--- DATA LISTING ---

(** The rounds that read. *)
Lemma fill_round_spec fuel l s :
  (∀ l1 s1, logcat_wf l1 → lc_end l1 ≠ End_.ClosedWithoutExit → s_ok s1 →
    (rounds_due (l1, s1) < fuel)%nat → wp (read_entry fuel ch) (streamed (l1, s1)) (l1, s1)) →
  logcat_wf l → lc_end l = End_.NotYet → s_ok s → (rounds_due (l, s) < S fuel)%nat →
  parse_entry (acc l) = Ok None → stuck (frame_left l) (pend l) →
  wp (r ← catch (logcat_fill ch);
      match r with
      | Ok _ => read_entry fuel ch
      | Err Error.ChannelClosed =>
          modify (λ p, (set_end End_.ClosedWithoutExit (fst p), snd p)) ≫= λ _, read_entry fuel ch
      | Err e => fail e
      end) (streamed (l, s)) (l, s).
Proof.
  intros IH Hwf Hnot Hok Hdue Hp Hst. apply wp_bind, wp_catch.
  eapply wp_mono; [by apply logcat_fill_spec|]. intros o [l1 s1] (Hpu & Hwf1 & Hs1 & He1 & Ho).
  cbn [fst snd] in *. destruct o as [[]|e| | |]; try done.
  - destruct Ho as (Hok1 & Hlt & b & Hin & Hv). eapply wp_mono; [apply IH; try done; [congruence|lia]|].
    intros o p'. apply (streamed_after (l, s) b); cbn [fst snd]; try done. lia.
  - destruct Ho as (V & Hacc & Hpe & Hf & Hwhy).
    assert (view_of l1 [] = (acc l1, lc_stderr l1, VUnfinished)) as Hv1
      by (apply view_stuck; [done|by rewrite Hf, Hpe]).
    assert (∀ l2 e', same_view l l2 → acc l2 = acc l1 → stopped l2 s e' s1 →
      streamed (l, s) (Fail e') (l2, s1)) as Hend.
    { intros l2 e' [Hwf2 Hs2 Hv2] _ Hstop. split; [done|]. split; [done|]. split; [done|].
      exists [], s. done. }
    assert (∀ e', e' ≠ Error.ChannelClosed → e = e' → streamed (l, s) (Fail e') (l1, s1)) as Hother.
    { intros e' Hne ->. apply Hend; [done..|]. unfold stopped. rewrite Hv1, Hacc, Hp.
      destruct Hwhy as [(-> & _ & Hfull)|[want Hr]].
      - left. split; [done|]. rewrite Hs1. pose proof (parse_entry_short _ Hp). pose proof (len_pend l Hwf).
        destruct Hst as [[_ Hnil]|[_ Hsh]]; [rewrite Hnil, len_nil in Hfull; lia|unfold HEADER_SIZE in Hsh; lia].
      - right. exists want, e'. split; [done|]. by destruct e'. }
    destruct e; try (by apply Hother). apply wp_bind, wp_modify. cbn [fst snd].
    set (l2 := set_end End_.ClosedWithoutExit l1).
    assert (logcat_wf l2) as Hwf2 by (destruct Hwf1; split; try done).
    assert (repeats l2 (Error.Logcat LogcatError.ClosedWithoutExit)) as Hrep
      by (apply repeats_closed; [done|change (acc l2) with (acc l1); congruence|done]).
    destruct fuel as [|fuel]; [unfold rounds_due, due in Hdue; cbn [fst snd] in Hdue; rewrite Hnot in Hdue; lia|].
    unfold wp. rewrite Hrep. apply Hend; [by destruct V|done|]. unfold stopped.
    change (view_of l2 []) with (view_of l1 []). rewrite Hv1, Hacc, Hp.
    destruct Hwhy as [(? & _)|[want Hr]]; [done|]. right. exists want, Error.ChannelClosed.
    done.
  - destruct Ho as [Hwf' Hs' Hv']. split; [done|]. split; [done|]. split; [done|]. by exists [], s.
Qed.

(** A round that changes nothing seen. *)
Lemma streamed_step l l1 s o p' :
  same_view l l1 → (due l1 < due l)%nat → streamed (l1, s) o p' → streamed (l, s) o p'.
Proof.
  intros [Hwf Hs Hv] Hd. apply (streamed_after (l, s) []); cbn [fst snd]; try done.
  - apply puts_nil.
  - unfold rounds_due. cbn [fst snd]. lia.
Qed.

Lemma stopped_here l s e : logcat_wf l → stopped l s e s → streamed (l, s) (Fail e) (l, s).
Proof. intros Hwf Hst. split_and!; try done; [apply puts_nil|]. by exists [], s. Qed.

(** A round with no entry to take and the end not seen. *)
Lemma round_spec fuel l s :
  (∀ l1 s1, logcat_wf l1 → lc_end l1 ≠ End_.ClosedWithoutExit → s_ok s1 →
    (rounds_due (l1, s1) < fuel)%nat → wp (read_entry fuel ch) (streamed (l1, s1)) (l1, s1)) →
  logcat_wf l → lc_end l = End_.NotYet → s_ok s → (rounds_due (l, s) < S fuel)%nat →
  parse_entry (acc l) = Ok None → wp (read_entry (S fuel) ch) (streamed (l, s)) (l, s).
Proof.
  intros IH Hwf He Hok Hdue Hp. cbn [read_entry]. apply wp_bind. unfold wp at 1, attempt. cbn [fst snd].
  rewrite (take_entry_none _ Hwf Hp). apply wp_bind, wp_gets. cbn [fst snd]. rewrite He.
  assert (∀ l1, same_view l l1 → (due l1 < due l)%nat → lc_end l1 ≠ End_.ClosedWithoutExit →
    wp (read_entry fuel ch) (streamed (l, s)) (l1, s)) as Hgo.
  { intros l1 V Hd Hc. eapply wp_mono; [apply IH; [apply V|done|done|]|].
    - unfold rounds_due in *. cbn [fst snd] in *. lia.
    - intros o p'. by apply streamed_step. }
  destruct (stuck_or_take l Hwf) as [[Hf Hh]|[[Hf Hh]|Hst]].
  - destruct (Z.ltb_spec 0 (frame_left l)), (Z.ltb_spec (lc_head l) (lc_tail l)); try lia. cbn [andb].
    destruct (take_payload_view l Hwf He Hf Hh) as (l1 & Hl1 & V & Hd & Hc). apply wp_bind.
    unfold wp at 1, update, on_logcat. cbn [fst snd]. rewrite Hl1. by apply Hgo.
  - rewrite Hf. cbn [Z.ltb Z.compare andb Z.eqb].
    destruct (Z.leb_spec HEADER_SIZE (lc_tail l - lc_head l)); [|lia].
    destruct (take_header_view l Hwf He Hf Hh) as ([l1|err] & Hl1 & Hth); apply wp_bind;
      unfold wp at 1, attempt; cbn [fst snd]; rewrite Hl1; cbn [mbind option_bind].
    + destruct Hth as (V & Hd & Hc). apply Hgo; [done..|congruence].
    + apply stopped_here; [done|]. unfold stopped. rewrite Hth, Hp. split; [done|]. by apply repeats_bad.
  - assert (((0 <? frame_left l) && (lc_head l <? lc_tail l))%bool = false ∧
      ((frame_left l =? 0) && (HEADER_SIZE <=? lc_tail l - lc_head l))%bool = false) as [-> ->].
    { pose proof (len_pend l Hwf) as Hl. destruct Hst as [[Hf Hnil]|[-> Hsh]].
      - rewrite Hnil, len_nil in Hl. destruct (Z.ltb_spec 0 (frame_left l)),
          (Z.ltb_spec (lc_head l) (lc_tail l)), (Z.eqb_spec (frame_left l) 0); try lia; done.
      - split; [done|]. destruct (Z.leb_spec HEADER_SIZE (lc_tail l - lc_head l)); [lia|done]. }
    by apply fill_round_spec.
Qed.

Lemma read_entry_spec fuel l s :
  logcat_wf l → lc_end l ≠ End_.ClosedWithoutExit → s_ok s → (rounds_due (l, s) < fuel)%nat →
  wp (read_entry fuel ch) (streamed (l, s)) (l, s).
Proof.
  revert l s. induction fuel as [|fuel IH]; intros l s Hwf Hend Hok Hdue; [lia|].
  destruct (take_entry_view l Hwf) as (r & Hr & Ht). destruct r as [[[e|] l1]|err].
  - destruct Ht as (n & Hparse & Hwf1 & Hs1 & Hp1 & He1 & Hv1). cbn [read_entry]. apply wp_bind.
    unfold wp at 1, attempt. cbn [fst snd]. rewrite Hr. apply wp_ret.
    split_and!; cbn [fst snd]; try done; [apply puts_nil|]. exists [], s.
    split_and!; cbn [snd fst]; try done; [congruence| |by exists n].
    unfold rounds_due, due. cbn [fst snd]. rewrite Hp1, He1. lia.
  - destruct Ht as [-> Hp]. destruct (lc_end l) as [|code|] eqn:He; [by apply round_spec| |done].
    destruct (repeats_exited l code Hwf Hp He) as [Hrep Hv]. unfold wp. rewrite Hrep.
    apply stopped_here; [done|]. unfold stopped. by rewrite Hv, Hp.
  - pose proof (repeats_invalid l err Hwf Ht) as Hrep. unfold wp. rewrite Hrep.
    apply stopped_here; [done|]. unfold stopped. pose proof (view_parse l []) as Hv. rewrite Ht in Hv.
    destruct (view_of l []) as [[out er] v]. specialize (Hv ltac:(done)). cbn [out_of fst] in Hv. by rewrite Hv.
Qed.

---

◆ **AIM OF THE EXERCISE**:
Nothing beyond the line that contains "assert (view_of l1" belongs in the answer; reproduce the entries exactly from their first line through it.

◆ **RESPONSE TO THE EXERCISE**:
(** The rounds that read. *)
Lemma fill_round_spec fuel l s :
  (∀ l1 s1, logcat_wf l1 → lc_end l1 ≠ End_.ClosedWithoutExit → s_ok s1 →
    (rounds_due (l1, s1) < fuel)%nat → wp (read_entry fuel ch) (streamed (l1, s1)) (l1, s1)) →
  logcat_wf l → lc_end l = End_.NotYet → s_ok s → (rounds_due (l, s) < S fuel)%nat →
  parse_entry (acc l) = Ok None → stuck (frame_left l) (pend l) →
  wp (r ← catch (logcat_fill ch);
      match r with
      | Ok _ => read_entry fuel ch
      | Err Error.ChannelClosed =>
          modify (λ p, (set_end End_.ClosedWithoutExit (fst p), snd p)) ≫= λ _, read_entry fuel ch
      | Err e => fail e
      end) (streamed (l, s)) (l, s).
Proof.
  intros IH Hwf Hnot Hok Hdue Hp Hst. apply wp_bind, wp_catch.
  eapply wp_mono; [by apply logcat_fill_spec|]. intros o [l1 s1] (Hpu & Hwf1 & Hs1 & He1 & Ho).
  cbn [fst snd] in *. destruct o as [[]|e| | |]; try done.
  - destruct Ho as (Hok1 & Hlt & b & Hin & Hv). eapply wp_mono; [apply IH; try done; [congruence|lia]|].
    intros o p'. apply (streamed_after (l, s) b); cbn [fst snd]; try done. lia.
  - destruct Ho as (V & Hacc & Hpe & Hf & Hwhy).
    assert (view_of l1 [] = (acc l1, lc_stderr l1, VUnfinished)) as Hv1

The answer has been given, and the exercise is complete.